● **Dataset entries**
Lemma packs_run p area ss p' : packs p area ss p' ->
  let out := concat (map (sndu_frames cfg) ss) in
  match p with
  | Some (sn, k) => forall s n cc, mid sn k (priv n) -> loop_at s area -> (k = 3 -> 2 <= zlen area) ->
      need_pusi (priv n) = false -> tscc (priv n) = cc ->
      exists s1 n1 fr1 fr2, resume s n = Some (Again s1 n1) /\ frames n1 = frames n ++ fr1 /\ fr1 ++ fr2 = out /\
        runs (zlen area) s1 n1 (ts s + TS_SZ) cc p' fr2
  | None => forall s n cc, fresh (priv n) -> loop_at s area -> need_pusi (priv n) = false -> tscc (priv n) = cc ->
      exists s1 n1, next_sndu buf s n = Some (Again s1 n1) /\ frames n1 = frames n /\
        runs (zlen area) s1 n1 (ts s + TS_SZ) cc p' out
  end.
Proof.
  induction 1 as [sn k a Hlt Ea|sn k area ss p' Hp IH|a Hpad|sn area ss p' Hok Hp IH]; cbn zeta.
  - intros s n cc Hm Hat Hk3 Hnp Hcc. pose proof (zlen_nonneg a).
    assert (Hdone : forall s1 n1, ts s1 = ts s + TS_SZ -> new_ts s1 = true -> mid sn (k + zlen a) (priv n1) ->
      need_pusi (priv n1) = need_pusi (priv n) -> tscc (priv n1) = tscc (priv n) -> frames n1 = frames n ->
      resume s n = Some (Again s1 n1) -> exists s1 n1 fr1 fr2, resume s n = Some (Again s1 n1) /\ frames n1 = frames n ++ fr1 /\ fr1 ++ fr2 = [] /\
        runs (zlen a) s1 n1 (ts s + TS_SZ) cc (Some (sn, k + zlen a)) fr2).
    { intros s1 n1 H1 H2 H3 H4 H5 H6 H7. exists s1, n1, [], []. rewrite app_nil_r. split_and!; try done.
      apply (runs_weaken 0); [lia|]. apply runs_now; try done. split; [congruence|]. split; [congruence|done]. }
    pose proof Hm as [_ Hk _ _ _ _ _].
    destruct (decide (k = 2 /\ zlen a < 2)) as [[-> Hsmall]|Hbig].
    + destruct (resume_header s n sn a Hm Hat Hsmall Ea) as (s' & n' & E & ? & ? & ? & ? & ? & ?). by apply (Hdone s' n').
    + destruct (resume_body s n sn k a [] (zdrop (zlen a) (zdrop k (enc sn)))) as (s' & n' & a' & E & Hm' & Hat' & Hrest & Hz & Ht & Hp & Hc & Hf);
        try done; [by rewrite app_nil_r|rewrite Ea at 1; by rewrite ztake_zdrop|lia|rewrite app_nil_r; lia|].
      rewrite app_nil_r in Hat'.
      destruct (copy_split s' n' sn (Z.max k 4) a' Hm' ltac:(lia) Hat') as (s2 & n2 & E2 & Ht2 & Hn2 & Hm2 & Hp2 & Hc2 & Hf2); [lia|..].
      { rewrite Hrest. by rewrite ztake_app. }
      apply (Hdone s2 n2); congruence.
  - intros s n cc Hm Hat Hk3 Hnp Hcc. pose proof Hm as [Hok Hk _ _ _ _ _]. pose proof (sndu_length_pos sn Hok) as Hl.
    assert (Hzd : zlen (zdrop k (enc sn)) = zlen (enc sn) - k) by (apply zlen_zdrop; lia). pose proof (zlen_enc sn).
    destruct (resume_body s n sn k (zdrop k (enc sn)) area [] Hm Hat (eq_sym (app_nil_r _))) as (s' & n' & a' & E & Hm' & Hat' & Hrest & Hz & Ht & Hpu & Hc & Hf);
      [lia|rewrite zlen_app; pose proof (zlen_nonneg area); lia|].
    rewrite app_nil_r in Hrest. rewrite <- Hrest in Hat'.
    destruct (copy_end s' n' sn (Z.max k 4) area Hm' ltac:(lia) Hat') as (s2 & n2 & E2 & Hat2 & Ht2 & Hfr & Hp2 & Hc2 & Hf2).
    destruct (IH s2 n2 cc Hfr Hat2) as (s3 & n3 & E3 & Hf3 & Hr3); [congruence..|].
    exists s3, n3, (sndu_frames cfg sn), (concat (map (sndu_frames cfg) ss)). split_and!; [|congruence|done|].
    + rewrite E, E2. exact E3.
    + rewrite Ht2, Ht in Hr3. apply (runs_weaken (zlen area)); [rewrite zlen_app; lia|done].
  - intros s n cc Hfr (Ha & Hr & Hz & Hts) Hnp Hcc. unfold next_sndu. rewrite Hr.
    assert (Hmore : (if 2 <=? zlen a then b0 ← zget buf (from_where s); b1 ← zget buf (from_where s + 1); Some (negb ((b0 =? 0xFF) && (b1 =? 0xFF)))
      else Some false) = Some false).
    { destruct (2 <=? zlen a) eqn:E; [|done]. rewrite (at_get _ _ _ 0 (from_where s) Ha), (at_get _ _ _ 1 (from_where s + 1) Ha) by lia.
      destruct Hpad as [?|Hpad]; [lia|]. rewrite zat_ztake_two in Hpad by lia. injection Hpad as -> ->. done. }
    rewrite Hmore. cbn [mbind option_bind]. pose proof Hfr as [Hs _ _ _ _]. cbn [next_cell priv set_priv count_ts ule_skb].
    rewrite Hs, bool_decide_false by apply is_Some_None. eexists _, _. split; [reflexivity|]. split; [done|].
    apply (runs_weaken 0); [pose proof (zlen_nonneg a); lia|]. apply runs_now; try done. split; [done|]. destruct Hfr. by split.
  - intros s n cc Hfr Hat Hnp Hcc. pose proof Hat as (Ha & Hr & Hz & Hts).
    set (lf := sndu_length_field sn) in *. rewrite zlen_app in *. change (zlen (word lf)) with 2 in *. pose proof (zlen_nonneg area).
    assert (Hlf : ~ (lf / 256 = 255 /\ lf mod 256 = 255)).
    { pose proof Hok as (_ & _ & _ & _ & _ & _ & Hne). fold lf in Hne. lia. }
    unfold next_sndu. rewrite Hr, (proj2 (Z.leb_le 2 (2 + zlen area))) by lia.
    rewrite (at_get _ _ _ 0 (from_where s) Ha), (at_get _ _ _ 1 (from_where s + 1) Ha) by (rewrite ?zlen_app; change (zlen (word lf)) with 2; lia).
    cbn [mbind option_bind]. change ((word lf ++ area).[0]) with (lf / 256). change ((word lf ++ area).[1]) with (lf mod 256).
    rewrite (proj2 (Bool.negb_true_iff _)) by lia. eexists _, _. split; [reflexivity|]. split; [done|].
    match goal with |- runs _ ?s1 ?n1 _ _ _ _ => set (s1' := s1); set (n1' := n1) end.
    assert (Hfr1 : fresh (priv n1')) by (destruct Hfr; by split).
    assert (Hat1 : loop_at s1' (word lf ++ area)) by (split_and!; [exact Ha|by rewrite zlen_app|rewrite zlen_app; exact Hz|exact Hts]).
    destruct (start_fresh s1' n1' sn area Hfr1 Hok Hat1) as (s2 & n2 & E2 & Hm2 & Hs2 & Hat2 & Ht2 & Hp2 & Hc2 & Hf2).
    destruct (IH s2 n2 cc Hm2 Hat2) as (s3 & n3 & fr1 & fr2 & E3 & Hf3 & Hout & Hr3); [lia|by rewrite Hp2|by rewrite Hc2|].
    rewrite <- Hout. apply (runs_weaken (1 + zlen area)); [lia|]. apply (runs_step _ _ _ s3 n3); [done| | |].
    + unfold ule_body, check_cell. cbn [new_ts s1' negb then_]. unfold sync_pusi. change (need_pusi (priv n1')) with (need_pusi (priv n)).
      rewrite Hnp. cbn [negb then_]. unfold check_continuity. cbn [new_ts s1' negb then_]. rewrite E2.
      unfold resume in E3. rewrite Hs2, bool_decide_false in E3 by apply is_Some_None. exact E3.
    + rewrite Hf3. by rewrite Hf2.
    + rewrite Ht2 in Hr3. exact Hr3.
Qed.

● **THE TASK**
Tally the lines in the records that contain the word "Hdone"; the answer is that number and nothing more.

● **ANSWER BELOW**
3